EXTRACTED INFORMATION:
(** What the check does achieve: against a session that is already in the
    table, a responsive probe closes the new connection and leaves the
    table alone, and an unresponsive probe removes the old session and
    its handshake marker and installs the new connection. *)
Lemma handleConnection_against_open_session st c i old :
  findIndex (peer c) (connections st) = Some i ->
  connections st !! i = Some old ->
  (connections (handleConnection st c true) = connections st /\
   pending (handleConnection st c true) = pending st /\
   closed (handleConnection st c true) = closed st ++ [c]) /\
  (connections (handleConnection st c false) = splice1 i (connections st) /\
   (peer c ∉ handshakeCompleted (handleConnection st c false)) /\
   pending (handleConnection st c false) = pending st ++ [c] /\
   closed (handleConnection st c false) = closed st ++ [old]).
Proof.
  intros Hi Hold. unfold handleConnection. rewrite Hi, Hold. cbn.
  split; [done|]. split; [done|]. split; [|done].
  intros Hin. apply elem_of_difference in Hin as [_ Hin].
  apply Hin. by apply elem_of_singleton.
Qed.

End PeerManagerFacts.

(** ** Message distribution *)

Module TweetManagerFacts.
Import TweetManager Scenarios.

Lemma set_tweets_same st : set_tweets st (tweets st) = st.
Proof. by destruct st. Qed.

Lemma filter_all_length {A} (P : A -> Prop) `{!forall x, Decision (P x)}
      (l : list A) :
  length (filter P l) = length l <-> Forall P l.
Proof.
  induction l as [|x l IH]; [by split|].
  rewrite filter_cons. destruct (decide (P x)) as [HP|HP]; cbn.
  - rewrite Forall_cons. split.
    + intros Hlen. split; [done|]. apply IH. lia.
    + intros [_ Hall]. f_equal. by apply IH.
  - split.
    + intros Hlen. pose proof (length_filter P l). lia.
    + intros Hall. by apply Forall_cons in Hall as [? _].
Qed.

Lemma filter_all {A} (P : A -> Prop) `{!forall x, Decision (P x)}
      (l : list A) :
  Forall P l -> filter P l = l.
Proof.
  induction 1 as [|x l HP _ IH]; [done|].
  rewrite filter_cons. destruct (decide (P x)); [by f_equal|done].
Qed.

Lemma absent_all_differ (log : list Js.object) tweetId :
  tweetId ∉ tweet_id <$> log <->
  Forall (fun tweet => tweet_id tweet ≠ tweetId) log.
Proof.
  rewrite Forall_forall. split.
  - intros Hnot t Hin Heq. apply Hnot. rewrite list_elem_of_fmap. eauto.
  - intros Hall Hin. apply list_elem_of_fmap in Hin as (t & Heq & Hin).
    by apply (Hall t Hin).
Qed.

Lemma tweets_saveTweets st :
  tweets (saveTweets st) = firstn MAX_TWEETS_STORAGE (tweets st).
Proof.
  unfold saveTweets. destruct (Nat.ltb_spec MAX_TWEETS_STORAGE (length (tweets st))).
  - done.
  - cbn. by rewrite firstn_all2.
Qed.

(** [deleteTweet] touches the log and the persistence calls only. *)
Lemma deleteTweet_frame st tweetId :
  tweetRecipients (deleteTweet st tweetId).2 = tweetRecipients st /\
  unsentTweets (deleteTweet st tweetId).2 = unsentTweets st /\
  outbox (deleteTweet st tweetId).2 = outbox st /\
  limits (deleteTweet st tweetId).2 = limits st.
Proof.
  unfold deleteTweet.
  destruct (negb _); cbn [fst snd]; [|done].
  unfold saveTweets. destruct (Nat.ltb _ _); done.
Qed.
(** * quicksell: the serializers of [quicksell_app/serializers.py]

    A shallow embedding of the custom fields ([Base64UUIDField], [PointField],
    [CategoryField]) and of the [create] / [update] methods of the model
    serializers ([Location], [Profile], [User], [Listing], [Chat]), with the
    properties of the specification proved about them.

    Python exceptions are values of [exn]; a call either returns ([Ok]) or
    raises ([Raise]).  Code that touches the database is a function from the
    database to an outcome and a new database. *)

From Stdlib Require Import ZArith List String Ascii Bool Lia Arith.
From Stdlib Require Import DecimalString DecimalZ SpecFloat.
Import ListNotations.

Local Open Scope Z_scope.

(** ** Part I: definitions *)

(** *** Python outcomes *)

(** The exceptions the serializers raise, catch or let through. *)
Inductive exn : Type :=
| ValueError
| TypeError
| KeyError
| AttributeError
| BinasciiError
| NotFound
| Http404
| ValidationError (detail : string)
| DoesNotExist
| MultipleObjectsReturned
| RelatedObjectDoesNotExist
| IntegrityError.

Inductive result (A : Type) : Type :=
| Ok (a : A)
| Raise (e : exn).

Arguments Ok {A} a.
Arguments Raise {A} e.

Definition is_ValueError (e : exn) : bool :=
  match e with ValueError => true | _ => false end.

Definition is_ValueError_or_TypeError (e : exn) : bool :=
  match e with ValueError | TypeError => true | _ => false end.

Definition is_LookupError_or_BinasciiError (e : exn) : bool :=
  match e with KeyError | BinasciiError => true | _ => false end.

Definition is_DoesNotExist (e : exn) : bool :=
  match e with DoesNotExist => true | _ => false end.

(** [try: body  except <caught> as err: raise e' from err]. *)
Definition try_except_raise {A} (body : result A) (caught : exn -> bool)
  (e' : exn) : result A :=
  match body with
  | Ok a => Ok a
  | Raise e => if caught e then Raise e' else Raise e
  end.

(** *** Bytes and text

    A byte is an integer in [0, 256); a [bytes] object is a list of them.
    Text on the wire is a [string], its characters the octets of its UTF-8
    form. *)

Definition bytes := list Z.

Definition is_byte (b : Z) : Prop := 0 <= b < 256.

Definition ord (c : ascii) : Z := Z.of_N (N_of_ascii c).

Fixpoint dropwhile {A} (p : A -> bool) (l : list A) : list A :=
  match l with
  | [] => []
  | a :: l' => if p a then dropwhile p l' else l
  end.

Definition mem_ascii (c : ascii) (set : list ascii) : bool :=
  existsb (Ascii.eqb c) set.

(** [s.rstrip(chars)]. *)
Definition rstrip (chars : list ascii) (s : list ascii) : list ascii :=
  rev (dropwhile (fun c => mem_ascii c chars) (rev s)).

(** [s.ljust(width, fill)]. *)
Definition ljust (s : list ascii) (width : nat) (fill : ascii) : list ascii :=
  s ++ repeat fill (width - List.length s).

(** [s.translate(bytes.maketrans(from_, to))] for a two-character table. *)
Definition translate_char (f1 t1 f2 t2 c : ascii) : ascii :=
  if Ascii.eqb c f1 then t1 else if Ascii.eqb c f2 then t2 else c.

Definition translate2 (f1 t1 f2 t2 : ascii) (s : list ascii) : list ascii :=
  map (translate_char f1 t1 f2 t2) s.

(** *** base64 (CPython's [binascii] and [base64]) *)

Definition b64_alphabet : list ascii :=
  list_ascii_of_string
    "ABCDEFGHIJKLMNOPQRSTUVWXYZabcdefghijklmnopqrstuvwxyz0123456789+/".

Definition BASE64_PAD : ascii := "="%char.

Definition table_b2a_base64 (n : Z) : ascii :=
  nth (Z.to_nat n) b64_alphabet BASE64_PAD.

Fixpoint index_of (c : ascii) (l : list ascii) (i : Z) : option Z :=
  match l with
  | [] => None
  | d :: l' => if Ascii.eqb c d then Some i else index_of c l' (i + 1)
  end.
Lemma closure_not_ready_witness :
  closure demo_tensor_encoder (MultiLayerLoss_init ContentLoss (Q2Qc 1)) demo_style_loss
          demo_content_layers demo_style_layers demo_candidate
  = Raise (RuntimeError
      "The number of given input encodings and stored target encodings does not match: 1 != 0")
  ∧ closure demo_tensor_encoder demo_content_loss (MultiLayerLoss_init StyleLoss (Q2Qc 1))
            demo_content_layers demo_style_layers demo_candidate
  = Raise (RuntimeError
      "The number of given input encodings and stored target encodings does not match: 2 != 0").
Proof.
  split.
  - refine (proj1 (closure_not_ready demo_tensor_encoder _ _ _ _ _
                     demo_tensor_encoder_NoDup _ demo_layers_exist) _);
      [discriminate|cbn; lia].
  - refine (proj2 (closure_not_ready demo_tensor_encoder _ _ _ _ _
                     demo_tensor_encoder_NoDup _ demo_layers_exist) _ _).
    + discriminate.
    + eexists. vm_compute. reflexivity.
    + cbn. lia.
Defined.

Lemma closure_encoder_errors_first_witness :
  closure demo_tensor_encoder demo_content_loss demo_style_loss [] [] demo_candidate
  = Raise IndexError
  ∧ ∃ l, closure demo_tensor_encoder demo_content_loss demo_style_loss
                 ["relu1_1"] ["pool1"] demo_candidate
         = Raise (ValueError (missing_msg l)).
Proof.
  split.
  - apply (closure_encoder_errors_first demo_tensor_encoder). reflexivity.
  - destruct (proj1 (closure_encoder_errors_first demo_tensor_encoder demo_content_loss
                       demo_style_loss ["relu1_1"] ["pool1"] demo_candidate))
      as (l & _ & _ & Hraise).
    + exists "pool1". split; [by right; left|].
      apply (bool_decide_unpack _). vm_compute. exact I.
    + by exists l.
Defined.
(** * Support chat page (src/pages/Home.tsx): a shallow embedding

    The page keeps a list of conversations in React state, mirrors it to
    local storage, and talks to one remote agent.  This development
    embeds the state-changing code of [Home.tsx] -- the load and save
    effects, [createNewConversation], [addMessageToConversation],
    [handleSendMessage], [handleKeyDown], the input handlers -- and, of
    what is rendered, the search of the sidebar and the sources of
    [MessageBubble].  It checks the properties the specification lists
    for the page, and further properties the code shows.

    Conventions.
    - A JavaScript string is the list of its UTF-16 code units; [length],
      [slice] and [trim] act on code units, as they do in JavaScript.
    - A [Date] made by [new Date()] is its time value, an integer number
      of milliseconds.
    - State setters with an updater function ([setConversations(prev =>
      ...)]) are functions from the previous to the next state.
    - [await callAIAgent(...)] splits [handleSendMessage] in two: the part
      that runs at once, and the part that runs when the call settles. *)

From Stdlib Require Import List ZArith NArith QArith Bool Ascii String Lia.
Import ListNotations.

Set Implicit Arguments.
Set Warnings "-register-all".
Local Open Scope Z_scope.

(** ** Strings *)

Definition code_unit := N.
Definition jsstring := list code_unit.

(** A literal of the source text, as code units. *)
Definition str (s : string) : jsstring :=
  map N_of_ascii (list_ascii_of_string s).

(** [a === b] on strings. *)
Fixpoint str_eqb (a b : jsstring) : bool :=
  match a, b with
  | [], [] => true
  | x :: a', y :: b' => N.eqb x y && str_eqb a' b'
  | _, _ => false
  end.

(** [s.length] *)
Definition js_length (s : jsstring) : Z := Z.of_nat (List.length s).

(** [s.slice(0, n)] for a literal [n >= 0]. *)
Definition slice0 (n : nat) (s : jsstring) : jsstring := firstn n s.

WHAT NEEDS TO BE DONE: Go through the listing above and write out exactly the lines starting with the one holding "Text on the" and running through the one holding "Definition translate_char (f1", ends included, and no others.

SOLVED PROBLEM:
    Text on the wire is a [string], its characters the octets of its UTF-8
    form. *)

Definition bytes := list Z.

Definition is_byte (b : Z) : Prop := 0 <= b < 256.

Definition ord (c : ascii) : Z := Z.of_N (N_of_ascii c).

Fixpoint dropwhile {A} (p : A -> bool) (l : list A) : list A :=
  match l with
  | [] => []
  | a :: l' => if p a then dropwhile p l' else l
  end.

Definition mem_ascii (c : ascii) (set : list ascii) : bool :=
  existsb (Ascii.eqb c) set.

(** [s.rstrip(chars)]. *)
Definition rstrip (chars : list ascii) (s : list ascii) : list ascii :=
  rev (dropwhile (fun c => mem_ascii c chars) (rev s)).

(** [s.ljust(width, fill)]. *)
Definition ljust (s : list ascii) (width : nat) (fill : ascii) : list ascii :=
  s ++ repeat fill (width - List.length s).

(** [s.translate(bytes.maketrans(from_, to))] for a two-character table. *)
Definition translate_char (f1 t1 f2 t2 c : ascii) : ascii :=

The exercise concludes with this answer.